EAGLE: Contextual Point Cloud Generation via Adaptive Continuous Normalizing Flow with Self-Attention
Linhao Wang, Qichang Zhang, Yifan Yang, Hao Wang, Ye Su
TL;DR
This work proposes EAGLE, a probabilistic generative model that integrates self-attention mechanisms with adaptive continuous normalizing flows, and introduces an adaptive bias correction mechanism within flow-based models, which dynamically adjusts to different input contexts and alleviates bias-drift issues arising from standard initialization.
Abstract
As 3D point clouds become the prevailing shape representation in computer vision, generating high-quality point clouds remains a challenging problem. Flow-based models have shown strong potential due to exact likelihood estimation and invertible mappings.
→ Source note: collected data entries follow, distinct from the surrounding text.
(** What [parseDays] returns, for the bound [bound]: a binary64 value that
    is not NaN and does not exceed the bound. *)
Lemma parseDays_bounded (bound : Z) (days : number) :
  (0 <= bound)%Z -> is_double days ->
  let r := if isNaN days then num 0 else if gt days (num bound) then num 0 else days in
  is_double r /\ le r (num bound) = true.
Proof.
  intros Hb Hd. cbn zeta.
  assert (Z0 : le (num 0) (num bound) = true)
    by (apply le_Fin; rewrite <- Zle_Qle; exact Hb).
  destruct (isNaN days) eqn:N; [split; [reflexivity|exact Z0]|].
  destruct (gt days (num bound)) eqn:G; [split; [reflexivity|exact Z0]|].
  split; [exact Hd|]. now apply not_gt_le.
Qed.



Lemma or_else_double (x d : number) :
  is_double x -> is_double d -> is_double (or_else x d).
Proof. intros Hx Hd. unfold or_else. now destruct (truthy x). Qed.

Lemma or_else_le (x d y : number) :
  le x y = true -> le d y = true -> le (or_else x d) y = true.
Proof. intros Hx Hd. unfold or_else. now destruct (truthy x). Qed.

End WorkflowFacts.

(** The notification is rejected three times: the instance fails. *)
Lemma notify_exhausted_fails_witness :
  Worker.status_of
    (fst (Worker.run Sample.down Sample.show Sample.env Sample.payload Runtime.start))
  = Worker.Errored
  /\ exists evs,
       Runtime.trace
         (snd (Worker.run Sample.down Sample.show Sample.env Sample.payload
                 Runtime.start))
       = (Runtime.trace Runtime.start ++ evs)%list
       /\ Forall (fun ev => Worker.slept ev = false
                            /\ Worker.attempted "send" ev = false) evs
       /\ List.length (List.filter (Worker.attempted "notify") evs) = 3.
Proof.
  apply (notify_exhausted_fails Sample.down Sample.show Sample.env Sample.payload
           Runtime.start).
  intros i _. discriminate.
Defined.

(** The notification is accepted, the release is rejected three times: the
    instance completes. *)
Lemma release_exhausted_completes_witness :
  exists e evs,
    Worker.status_of
      (fst (Worker.run Sample.first_only Sample.show Sample.env Sample.payload
              Runtime.start))
    = Worker.Complete
    /\ e = "Service Unavailable"
    /\ List.length (List.filter (Worker.attempted "send") evs) = 3
    /\ last (Runtime.trace
               (snd (Worker.run Sample.first_only Sample.show Sample.env
                       Sample.payload Runtime.start)))
            (Runtime.ConsoleLog "")
       = Runtime.ConsoleError e.
Proof.
  destruct (release_exhausted_completes Sample.first_only Sample.show Sample.env
              Sample.payload Runtime.start
              (snd (Worker.step_do "notify" Worker.retries
                      (Worker.notify Sample.first_only Sample.show Sample.env
                         Sample.payload) Runtime.start))
              eq_refl)
    as (e & evs & Hs & He & Ht & _ & Hn).
  - intros i _. discriminate.
  - exists e, evs. split; [exact Hs|]. split; [|split; [exact Hn|]].
    + vm_compute in He. congruence.
    + rewrite Ht.
      change (Runtime.Sleep "sleep" (Worker.countdown Sample.env)
              :: evs ++ [Runtime.ConsoleError e])%list
        with ((Runtime.Sleep "sleep" (Worker.countdown Sample.env) :: evs)
              ++ [Runtime.ConsoleError e])%list.
      rewrite app_assoc. apply last_last.
Defined.

(** The spec's scenario: the notification is accepted at once, the run
    sleeps seven days, releases in one attempt and completes. *)
Example countdown_scenario :
  Worker.status_of
    (fst (Worker.run Sample.up Sample.show Sample.env Sample.payload Runtime.start))
  = Worker.Complete
  /\ Runtime.trace
       (snd (Worker.run Sample.up Sample.show Sample.env Sample.payload
               Runtime.start))
     = [Runtime.Attempt "notify" 0;
        Runtime.Mail (Worker.notification Sample.show Sample.env Sample.payload) None;
        Runtime.Sleep "sleep" (JS.num (7 * 86400000));
        Runtime.Attempt "send" 0;
        Runtime.Mail (Worker.secret_message Sample.env Sample.payload) None].
Proof. vm_compute. split; reflexivity. Qed.

(* ===================================================================== *)
(** ** Properties of the invitations *)
(* ===================================================================== *)

Section TextFacts.
Import JS.

Lemma chars_text (l : list ascii) : chars (text l) = l.
Proof. induction l; simpl; congruence. Qed.

Lemma text_chars (s : string) : text (chars s) = s.
Proof. induction s; simpl; congruence. Qed.

Lemma chars_app (a b : string) : chars (a ++ b) = (chars a ++ chars b)%list.
Proof. induction a; simpl; congruence. Qed.

Lemma span_run (p : ascii -> bool) (run rest : list ascii) :
  Forall (fun c => p c = true) run ->
  match rest with [] => True | c :: _ => p c = false end ->
  span p (run ++ rest) = (run, rest).
Proof.
  intros Hrun Hrest. induction Hrun as [|c run Hc _ IH]; simpl.
  - destruct rest as [|c rest]; simpl; auto. now rewrite Hrest.
  - now rewrite Hc, IH.
Qed.

Lemma starts_with_app (p l : list ascii) : starts_with p (p ++ l) = Some l.
Proof. induction p; simpl; auto. now rewrite Ascii.eqb_refl. Qed.

Lemma bytes_eqb_eq (a b : list Byte.byte) : bytes_eqb a b = true <-> a = b.
Proof.
  revert b. induction a as [|x a IH]; intros [|y b]; simpl; split; intros H;
    try discriminate; auto.
  - apply andb_true_iff in H. destruct H as [H1 H2].
    apply Byte.byte_dec_bl in H1. apply IH in H2. congruence.
  - injection H as -> ->. apply andb_true_iff. split.
    + apply Byte.byte_dec_lb. reflexivity.
    + now apply IH.
Qed.

End TextFacts.

Section HexFacts.
Import JS Runtime Worker.

Lemma hex_byte_decodes (b : Byte.byte) (rest : list ascii) :
  decodeHex_go (padStart2 (toString16 b) ++ rest) = b :: decodeHex_go rest.
Proof. destruct b; reflexivity. Qed.

Lemma hex_byte_lower (b : Byte.byte) :
  Forall (fun c => is_lower_hex c = true) (padStart2 (toString16 b))
  /\ List.length (padStart2 (toString16 b)) = 2.
Proof. destruct b; split; repeat constructor. Qed.

(** [decodeHex] reads back what [hex] writes. *)
Lemma decodeHex_hex (bs : list Byte.byte) : decodeHex (hex bs) = bs.
Proof.
  unfold decodeHex, hex. rewrite chars_text.
  induction bs as [|b bs IH]; simpl; auto.
  rewrite hex_byte_decodes. now rewrite IH.
Qed.

Lemma hex_lower (bs : list Byte.byte) :
  Forall (fun c => is_lower_hex c = true) (chars (hex bs))
  /\ List.length (chars (hex bs)) = 2 * List.length bs.
Proof.
  unfold hex. rewrite chars_text.
  induction bs as [|b bs [IH1 IH2]]; simpl.
  - split; constructor.
  - destruct (hex_byte_lower b) as [H1 H2]. split.
    + apply Forall_app. split; assumption.
    + rewrite length_app, H2, IH2. lia.
Qed.

(** The token of a body that starts with [iem-] and the signature. *)
Lemma match_token_signature (bs : list Byte.byte) (rest : string) :
  6 <= List.length bs ->
  match chars rest with [] => True | c :: _ => is_lower_hex c = false end ->
  match_token (chars ("iem-" ++ hex bs ++ rest)) = Some (hex bs).
Proof.
  intros Hlen Hrest.
  destruct (hex_lower bs) as [Hl Hn].
  rewrite chars_app, chars_app.
  change (chars "iem-") with ["i"; "e"; "m"; "-"]%char.
  cbn [app match_token].
  change (chars "iem-") with ["i"; "e"; "m"; "-"]%char.
  change ("i" :: "e" :: "m" :: "-" :: (chars (hex bs) ++ chars rest))%char%list
    with (["i"; "e"; "m"; "-"] ++ (chars (hex bs) ++ chars rest))%char%list.
  rewrite starts_with_app, span_run by assumption.
  cbn [fst]. rewrite Hn.
  destruct (12 <=? 2 * List.length bs) eqn:E.
  - now rewrite text_chars.
  - apply Nat.leb_gt in E. lia.
Qed.

End HexFacts.

Section EncodingFacts.
Import JS Runtime Worker Decode.

Lemma utf8_unit_decodes (c : ascii) (rest : list Byte.byte) :
  utf8_decode (utf8_unit c ++ rest) = c :: utf8_decode rest.
Proof. destruct c as [[] [] [] [] [] [] [] []]; reflexivity. Qed.

(** [utf8_decode] reads back what [encode] writes. *)
Lemma utf8_decode_encode (l : list ascii) : utf8_decode (encode l) = l.
Proof.
  unfold encode. induction l as [|c l IH]; simpl; auto.
  now rewrite utf8_unit_decodes, IH.
Qed.

Lemma json_escape_unquotes (c : ascii) (rest : list ascii) :
  json_unquote (json_escape c ++ rest) = push c (json_unquote rest).
Proof. destruct c as [[] [] [] [] [] [] [] []]; reflexivity. Qed.

(** [json_unquote] reads back what [JSON.stringify] writes for a string. *)
Lemma json_unquote_string (s : string) (rest : list ascii) :
  json_unquote (flat_map json_escape (chars s) ++ dquote :: rest) = Some (chars s, rest).
Proof.
  induction s as [|c s IH]; simpl.
  - reflexivity.
  - rewrite <- app_assoc, json_escape_unquotes, IH. reflexivity.
Qed.

Lemma invitation_data_shape (contact owner : string) :
  invitation_data contact owner
  = ((chars "{" ++ json_string "contact" ++ chars ":" ++ [dquote])
     ++ flat_map json_escape (chars contact)
     ++ dquote
        :: (chars "," ++ json_string "owner" ++ chars ":" ++ [dquote])
        ++ flat_map json_escape (chars owner)
        ++ dquote :: (chars "," ++ json_string "usage" ++ chars ":"
                      ++ json_string "invitation" ++ chars "}"))%list.
Proof.
  unfold invitation_data, json_string. cbn.
  rewrite <- !app_assoc. reflexivity.
Qed.

Lemma read_invitation_data (contact owner : string) :
  read_invitation (invitation_data contact owner) = Some (contact, owner).
Proof.
  rewrite invitation_data_shape. unfold read_invitation.
  rewrite starts_with_app, json_unquote_string.
  rewrite starts_with_app, json_unquote_string.
  now rewrite !text_chars.
Qed.

(** The signed bytes determine the pair: two pairs with the same encoding
    are the same pair. *)
Lemma invitation_data_injective (c1 o1 c2 o2 : string) :
  encode (invitation_data c1 o1) = encode (invitation_data c2 o2) ->
  c1 = c2 /\ o1 = o2.
Proof.
  intros H. apply (f_equal utf8_decode) in H. rewrite !utf8_decode_encode in H.
  apply (f_equal read_invitation) in H. rewrite !read_invitation_data in H.
  injection H as -> ->. split; reflexivity.
Qed.

End EncodingFacts.

Section FanOutFacts.
Import JS Runtime Worker.

Variable SEB : Binding.
Variable HMAC : list Byte.byte -> list Byte.byte -> list Byte.byte.

(** The fan-out, contact by contact: the [i]-th contact is mailed at the
    [i]-th call to the binding, whatever the earlier calls answered. *)
Lemma invite_all_spec (m : Message) (env : Env) (contacts : list string) :
  forall w,
    exists results evs,
      invite_all SEB HMAC m env contacts w
      = (Ok results,
         {| sends := sends w + List.length contacts; replies := replies w;
            uuids := uuids w; trace := (trace w ++ evs)%list |})
      /\ List.length results = List.length contacts
      /\ List.length evs = List.length contacts
      /\ mailed evs = contacts
      /\ created evs = []
      /\ forall i c,
           nth_error contacts i = Some c ->
           let mail := invitation HMAC (msg_to m) (msg_from m) c env in
           nth_error evs i = Some (Mail mail (SEB (sends w + i) mail))
           /\ nth_error results i = Some (settled (SEB (sends w + i) mail)).
Proof.
  unfold invite_all.
  induction contacts as [|c cs IH]; intros w.
  - exists [], []. simpl. unfold ret. rewrite Nat.add_0_r, app_nil_r.
    destruct w; simpl. split; [reflexivity|]. split; [reflexivity|].
    split; [reflexivity|]. split; [reflexivity|]. split; [reflexivity|].
    intros [|i] c0 H; discriminate.
  - simpl. unfold sendInvitationEmail at 1. rewrite send_spec.
    match goal with |- context [allSettled _ ?w1] =>
      destruct (IH w1) as (rs & evs & Hrun & Hlr & Hle & Hm & Hc & Hnth)
    end.
    rewrite Hrun. simpl.
    set (mail := invitation HMAC (msg_to m) (msg_from m) c env) in *.
    exists (settled (SEB (sends w) mail) :: rs), (Mail mail (SEB (sends w) mail) :: evs).
    split.
    { unfold settled. rewrite <- app_assoc. simpl.
      replace (S (sends w + List.length cs)) with (sends w + S (List.length cs)) by lia.
      destruct (SEB (sends w) mail); reflexivity. }
    split; [simpl; lia|]. split; [simpl; lia|].
    split; [simpl; now rewrite Hm|]. split; [exact Hc|].
    intros [|i] c' H; simpl in H.
    + injection H as <-. simpl. rewrite Nat.add_0_r. split; reflexivity.
    + simpl. replace (sends w + S i) with (S (sends w) + i) by lia.
      apply (Hnth i c' H).
Qed.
However, existing flow-based methods for point clouds typically rely on point-wise feature extractors, which limits their ability to model long-range dependencies and global structural relationships among points. Inspired by the wide adoption of Transformers, we explored the complementary roles of self-attention mechanisms, CNN and flow-based model. To this end, we propose EAGLE, a probabilistic generative model that integrates self-attention mechanisms with adaptive continuous normalizing flows. The self-attention module explicitly models pairwise dependencies among points, enabling effective capture of global contextual information. In addition, we introduce an adaptive bias correction mechanism within flow-based models, which dynamically adjusts to different input contexts and alleviates bias-drift issues arising from standard initialization. Extensive experiments on ShapeNet and ModelNet datasets demonstrate the effectiveness of our proposed method.